Published : Jan. 24, 2018 - 18:11
North Korean ice hockey players are set to arrive in South Korea on Thursday to form an inter-Korean women’s hockey team for the PyeongChang Winter Olympics, a week earlier than anticipated.
North Korean ice hockey player Kim Geum-bok (left) and South Korean ice hockey player Lee Kyu-seon shake hands during the world women's ice hockey championship held in Gangneung, Gangwon Province, in April this year. (Yonhap)
After crossing the border into the South by land, they are expected to head to Jincheon, 90 kilometers south of Seoul, where the South Korean training base is located.
In a message sent to Unification Minister Cho Myoung-gyon on Tuesday, North Korea said it would send a 15-member ice hockey team -- 12 athletes, a head coach and two support staffers -- to South Korea on Thursday. The North’s advance team will also arrive on that day for a three-day trip to inspect accommodation, stadiums and facilities for their joint events, the message said.
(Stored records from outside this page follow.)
(** [convertConstraints]; the second component lists the warnings it
    sends to the package's logger. *)
Definition convertConstraints (cons : Value) : Values * list string :=
  let params : Values := ∅ in
  let params :=
    match Arch cons with Some arch => Add "arch" arch params | None => params end in
  let params :=
    match CpuCores cons with
    | Some cores => Add "cpu_count" (FormatUint cores) params
    | None => params
    end in
  let params :=
    match Mem cons with Some mem => Add "mem" (FormatUint mem) params | None => params end in
  let params := convertTagsToParams params (Tags cons) in
  let warnings :=
    match CpuPower cons with
    | Some _ => ["ignoring unsupported constraint 'cpu-power'"]
    | None => []
    end in
  (params, warnings).

(** One of the two loops of [convertSpacesToBindings], on the pair of
    [bindings] and [index]. *)
Definition appendBindings (excluded : bool) (spaces : list string)
    (st : list interfaceBinding * N) : list interfaceBinding * N :=
  fold_left
    (fun '(bindings, index) space =>
       (bindings ++ [{| Name := FormatUint index;
                        SpaceProviderId := space;
                        IsExcluded := excluded |}],
        uint_succ index))
    spaces st.

(** [convertSpacesToBindings]. *)
Definition convertSpacesToBindings (spaces : option (list string)) : list interfaceBinding :=
  match spaces with
  | None => []
  | Some spaces =>
      if decide (length spaces = 0%nat) then []
      else
        let index := 0 in
        let bindings := [] in
        let '(positives, negatives) := parseDelimitedValues spaces in
        let '(bindings, index) := appendBindings false positives (bindings, index) in
        let '(bindings, index) := appendBindings true negatives (bindings, index) in
        bindings
  end.

Section Encoder.
Context `{Quoting}.

(** The loop of [addInterfaces], on [positives], [negatives] and
    [namesSet]; an error leaves the loop at once. *)
Fixpoint addInterfaces_loop (bindings : list interfaceBinding)
    (positives negatives : list string) (namesSet : gset string)
  : error + (list string * list string) :=
  match bindings with
  | [] => inr (positives, negatives)
  | binding :: rest =>
      if decide (Name binding = "") then
        inl (NewNotValid None "interface bindings cannot have empty names")
      else if decide (SpaceProviderId binding = "") then
        inl (NewNotValid None
               ("invalid interface binding " +:+ Quote (Name binding)
                +:+ ": space provider ID is required"))
      else if decide (Name binding ∈ namesSet) then
        inl (NewNotValid None
               ("duplicated interface binding " +:+ Quote (Name binding)))
      else
        let namesSet := {[Name binding]} ∪ namesSet in
        if IsExcluded binding then
          addInterfaces_loop rest positives
            (negatives ++ ["space:" +:+ SpaceProviderId binding]) namesSet
        else
          addInterfaces_loop rest
            (positives ++ [Name binding +:+ ":space=" +:+ SpaceProviderId binding])
            negatives namesSet
  end.

(** [addInterfaces]; the map it updates in place is returned with the
    error. *)
Definition addInterfaces (params : Values) (bindings : list interfaceBinding)
  : Values * option error :=
  if decide (length bindings = 0%nat) then (params, None)
  else
    match addInterfaces_loop bindings [] [] ∅ with
    | inl err => (params, Some err)
    | inr (positives, negatives) =>
        let params :=
          if decide (0 < length positives)%nat
          then Add "interfaces" (Join positives ";") params else params in
        let params :=
          if decide (0 < length negatives)%nat
          then Add "not_networks" (Join negatives ",") params else params in
        (params, None)
    end.

End Encoder.

End Maas.

(** ** Notions used to state the properties *)

Module MaasNotions.
Import Go Errors Maas.

(** The exclusion marker of a signed list. *)
Definition marker : string := "^".

(** An entry that is neither empty nor the bare marker. *)
Definition kept (v : string) : Prop := v <> "" /\ v <> marker.

(** A kept entry without, and with, the marker in front. *)
Definition positive (v : string) : Prop := kept v /\ HasPrefix v marker = false.
Definition negative (v : string) : Prop := kept v /\ HasPrefix v marker = true.

(** A negative entry without its marker. *)
Definition strip (v : string) : string := TrimPrefix v marker.

#[export] Instance kept_dec v : Decision (kept v).
Proof. unfold kept. apply _. Defined.
#[export] Instance positive_dec v : Decision (positive v).
Proof. unfold positive. apply _. Defined.
#[export] Instance negative_dec v : Decision (negative v).
Proof. unfold negative. apply _. Defined.

(** The binding of the [i]-th space of a group whose first index is
    [base]; the index is a [uint]. *)
Definition binding (excluded : bool) (base : nat) (i : nat) (space : string)
  : interfaceBinding :=
  {| Name := FormatUint (N.of_nat (base + i) mod 2 ^ 64);
     SpaceProviderId := space;
     IsExcluded := excluded |}.

(** A binding with a name and a space identifier. *)
Definition valid (b : interfaceBinding) : Prop :=
  Name b <> "" /\ SpaceProviderId b <> "".

(** [key=Join elems sep] added to [params] unless [elems] is empty. *)
Definition addWhen (elems : list string) (key sep : string) (params : Values) : Values :=
  match elems with
  | [] => params
  | _ => Add key (Join elems sep) params
  end.

End MaasNotions.

Module RootfsNotions.
Import Go Errors Fs Rootfs.


(** The source bound to the real directory functions, as
    [FilesystemSource] builds it. *)
Definition osSource (run : runCommandFunc) (storageDir : string) : rootfsFilesystemSource :=
  {| dirs := osDirFuncs; run := run; storageDir := storageDir |}.

(** The line feed, and a text without one. *)
Definition newline : ascii := "010"%char.
Definition oneLine (s : string) : Prop := newline ∉ list_ascii_of_string s.



(** A size-report command that prints [out] and leaves the file system
    alone. *)
Definition printing (out : string) : runCommandFunc :=
  fun _ _ => ret (out, None).

(** The attachment that [createFilesystem] fills in once the path is
    validated. *)
Definition attachmentOf (params : FilesystemParams) (att : FilesystemAttachmentParams)
  : FilesystemAttachment :=
  {| AFilesystem := ParamsTag params; Machine := AttMachine att; Path := AttPath att |}.

(** A text ending a line: [String newline rest] after [line]. *)
Definition line_then (line rest : string) : string := line +:+ String newline rest.

(** [served s args fs results fs']: from the file system [fs], every request
    of [args] succeeds, one after the other in the order of the list, with
    [results], and leaves [fs']. *)
Inductive served `{Quoting} (s : rootfsFilesystemSource)
  : list FilesystemParams -> FS -> list (Filesystem * FilesystemAttachment) -> FS -> Prop :=
| served_nil fs : served s [] fs [] fs
| served_cons arg args fs filesystem attachment fs' results fs'' :
    createFilesystem s arg fs = (Ret (filesystem, attachment, None), fs') ->
    served s args fs' results fs'' ->
    served s (arg :: args) fs ((filesystem, attachment) :: results) fs''.

(** The report of a size [blocks] in 1K blocks, as [df --output=size]
    prints it. *)
Definition report (blocks : string) : string :=
  line_then "1K-blocks" (line_then ("    " +:+ blocks) "").

End RootfsNotions.

(** ** The rest of the rootfs provider *)

Module RootfsProvider.
Import Go Errors Fs Rootfs.

(** [rootfsProvider]: its one field is the command runner. *)
Record rootfsProvider := {
  provider_run : runCommandFunc
}.

Section Provider.
(** [storage.Config] and its method [ValueString], which gives the string
    under a key and whether there is one, and the key
    [storage.ConfigStorageDir], belong to the [storage] package; they are
    taken as they come. *)
Variable Config : Type.
Variable ValueString : Config -> string -> string * bool.
Variable ConfigStorageDir : string.
Variable p : rootfsProvider.

(** [ValidateConfig]: the rootfs provider has no configuration. *)
Definition ValidateConfig (cfg : Config) : option error := None.

(** [validateFullConfig]. *)
Definition validateFullConfig (cfg : Config) : option error :=
  match ValidateConfig cfg with
  | Some err => Some err
  | None =>
      let '(storageDir, ok) := ValueString cfg ConfigStorageDir in
      if negb ok || bool_decide (storageDir = "")
      then Some (New "storage directory not specified")
      else None
  end.

(** [VolumeSource]; the environment configuration is not looked at. *)
Definition VolumeSource (providerConfig : Config) : option unit * option error :=
  (None, Some (NotSupportedf "volumes")).

(** [FilesystemSource]; the environment configuration is not looked at. *)
Definition FilesystemSource (sourceConfig : Config)
  : option rootfsFilesystemSource * option error :=
  match validateFullConfig sourceConfig with
  | Some err => (None, Some err)
  | None =>
      let '(storageDir, _) := ValueString sourceConfig ConfigStorageDir in
      (Some {| dirs := osDirFuncs; run := provider_run p; storageDir := storageDir |}, None)
  end.

End Provider.

End RootfsProvider.

(** ** Volumes for MAAS *)

Module MaasStorage.
Import Go Errors Maas.

(** Modelled from the spec: [volumeInfo], declared elsewhere in the
    package; an optional name, a size in GiB and a list of tags. *)
Record volumeInfo := {
  name : string;
  sizeInGB : N;
  tags : list string
}.

(** The closure [makeVolumeParams] of [addStorage]. *)
Definition makeVolumeParams (v : volumeInfo) : string :=
  let params := "" in
  let params := if decide (name v <> "") then name v +:+ ":" else params in
  let params := params +:+ FormatUint (sizeInGB v) in
  let params :=
    if decide (0 < length (tags v))%nat
    then params +:+ ("(" +:+ Join (tags v) "," +:+ ")") else params in
  params.

(** [addStorage]; the map it updates in place is returned. *)
Definition addStorage (params : Values) (volumes : list volumeInfo) : Values :=
  if decide (length volumes = 0%nat) then params
  else
    let volParms :=
      fold_left (fun volParms v => volParms ++ [makeVolumeParams v]) volumes [] in
    Add "storage" (Join volParms ",") params.

End MaasStorage.

(** ** The commands (packages [main] and [system]) *)

Module Commands.
Import Go Errors.

(** The verb [%q] on a slice of strings, as [cmd.CheckEmpty] prints the
    arguments left over. *)
Class QuotingAll := QuoteAll : list string -> string.

(** A return or a run-time panic. *)
Inductive result (A : Type) :=
| Done (a : A)
| Panicked (msg : string).
Arguments Done {A} a.
Arguments Panicked {A} msg.

(** *** [retry-provisioning] *)

(** [RetryProvisioningCommand], without the embedded [EnvCommandBase]. *)
Record RetryProvisioningCommand := {
  Machines : list string
}.

Section RetryProvisioning.
Context `{Quoting}.
(** [names.IsValidMachine] and [names.NewMachineTag(arg).String()] of the
    [names] library. *)
Variable IsValidMachine : string -> bool.
Variable MachineTagString : string -> string.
South and North Korea agreed to field a joint women’s ice hockey team for the PyeongChang Winter Olympics during the first cross-border high-level talks held in two years earlier this month. The International Olympic Committee on Saturday approved the two Koreas’ plan to integrate their teams.
The North Korean players’ earlier-than-scheduled arrival came as Seoul proposed that a unified women’s hockey team hold training as soon as possible to start practicing together and build teamwork in preparation for the Feb. 9-25 Winter Olympics.
Sarah Murray, head coach of the joint Korean women’s hockey team at the Winter Olympics, will have to work with 12 North Koreans added to the 23-strong South Korean squad. In each game, at least three of the 22 players must be North Koreans under the terms approved by IOC.
The joint team will play against Sweden on Feb. 4, which will be the only chance for players from both Koreas to play in a real game before the Olympics begin. The team’s first Group B match is scheduled for Feb. 10 against Switzerland.
“Right now, our plan is, we’re going to pick the best players. We’re trying to win at the Olympics,” Murray said during a press conference. “So we’re not going to make a line of North Korean players just so they can get ice time.”
The IOC confirmed that the North will send 22 athletes to the PyeongChang Games in three sports -- skating, skiing and ice hockey. The remaining players and coaching staff are expected to arrive in Korea as scheduled on Feb. 1.
South and North Korea have sent joint teams to major international sports events twice: the world table tennis championships in Japan and the world soccer youth championship in Portugal, which were both held in 1991.
Since the 2000 Sydney Summer Olympics, athletes from the two Koreas have marched together during the opening and closing ceremonies of 11 international sporting events.
Criticism persists in South Korea over the joint ice hockey team, with critics saying that the South Korean government is sacrificing its own players’ opportunities to compete at the Winter Games for a political cause.
In a survey conducted by TV broadcaster SBS, 72.8 percent of the respondents said that “there was no need to push too hard to create a joint team.” Among those in their 20s and 30s, 82 percent were against forming the joint team.